That irritated velvety voice caressed Harry's senses like the peeved buzzing of the sweet little insect that so thoroughly reminded him of the very man who now stood before him in all his greasy-haired and pale-skinned glory. He smiled at the looming potions master with the unreserved joy of the heavily drunk before slurring his answer:

“I came to share my special bottle with you, gorgeous. But you've been cavr... carv... cavorting with Malfoy. You shouldn't be friends with him on Fridays. Fridays are mine, Severus. I want to have you for dinner, too. I can hug you... no, cock... cook better than his elves, I swear!”

“Let me see that bottle, Potter. Did you drink all of it on your own?” Severus asked in that dangerously low tone that enthralled Harry's senses. His mind shorted with the kind of breathless desire that he barely managed to hide when he was in full possession of his faculties and he squirmed against the door, looking dazedly into that intoxicating gaze and becoming fiercely aroused.

“I like your voice, Severus.
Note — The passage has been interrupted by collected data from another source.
Lemma blen_fat_arch o : blen (fat_arch o) = fat_arch_size.
Proof. unfold fat_arch. rewrite !blen_app, !blen_le_bytes. done. Qed.

Lemma descriptor_reads readAt site i o :
  output_fields o -> readAt site (fat_header_size + i * fat_arch_size) fat_arch_size = Some (fat_arch o) ->
  read_descriptor readAt false true site i = Done (descriptor_of o).
Proof.
  intros [H1 H2 H3 H4 H5] Hr. unfold read_descriptor. cbv zeta iota. rewrite Hr.
  cbn [or_reject mbind outcome_bind]. pose proof (blen_fat_arch o) as HL. unfold fat_arch_size in HL.
  rewrite (swapped_field _ 0 (os_cpuType o)) by (done || lia). cbn [mbind outcome_bind].
  rewrite (swapped_field _ 4 (os_cpuSubtype o)) by (done || lia). cbn [mbind outcome_bind].
  rewrite (swapped_field _ 8 (os_outputOffset o)) by (done || lia). cbn [mbind outcome_bind].
  rewrite (swapped_field _ 12 (os_size o)); [|lia..|].
  2:{ transitivity (le_bytes 4 (OSSwapInt32 (u32 (os_size o)))); [done|]. by rewrite u32_small. }
  cbn [mbind outcome_bind].
  by rewrite (swapped_field _ 16 (os_outputAlign o)) by (done || lia).
Qed.

Lemma concat_arch l i o :
  l !! i = Some o ->
  sub (concat (fat_arch <$> l)) (Z.of_nat i * fat_arch_size) fat_arch_size = fat_arch o.
Proof.
  unfold fat_arch_size. revert i. induction l as [|a l IH]; intros i Hi; [done|].
  pose proof (blen_fat_arch a) as HL. unfold blen, fat_arch_size in HL. cbn [fmap list_fmap concat].
  destruct i as [|i]; cbn in Hi.
  - simplify_eq. unfold sub. change (Z.to_nat (Z.of_nat 0 * 20)) with 0%nat. rewrite drop_0.
    apply take_app_length'. lia.
  - rewrite <- (IH i Hi). unfold sub. rewrite drop_app_ge by lia. do 2 f_equal. lia.
Qed.

Lemma blen_concat_arch l : blen (concat (fat_arch <$> l)) = Z.of_nat (length l) * fat_arch_size.
Proof.
  induction l as [|a l IH]; cbn [fmap list_fmap concat length]; [done|].
  rewrite blen_app, blen_fat_arch. unfold fat_arch_size in *. 
  rewrite IH. lia.
Qed.

Lemma sub_app_right (a b : list Z) x n :
  blen a <= x -> sub (a ++ b) x n = sub b (x - blen a) n.
Proof. intros. unfold sub, blen in *. rewrite drop_app_ge by lia. do 2 f_equal. lia. Qed.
I like the way it wraps around my senses like skin-warmed velvet... I like your ebony eyes, too. They are dark pools of untamed passion that could drown a man alive if he is not careful. I like the graceful lines of your long body. I like watching you move slowly, like a dancer on a stage, gliding seductively to the beat of a tune that only you can hear. I like...”

Those unfathomable dark eyes flashed with amusement.
“My, my... You. Are. Drunk, Mr. Potter. Absolutely plastered... You are going to be thoroughly mortified tomorrow. I strongly advise you to go directly to bed, if you can manage the trip without killing your famously un-killable self in the process.”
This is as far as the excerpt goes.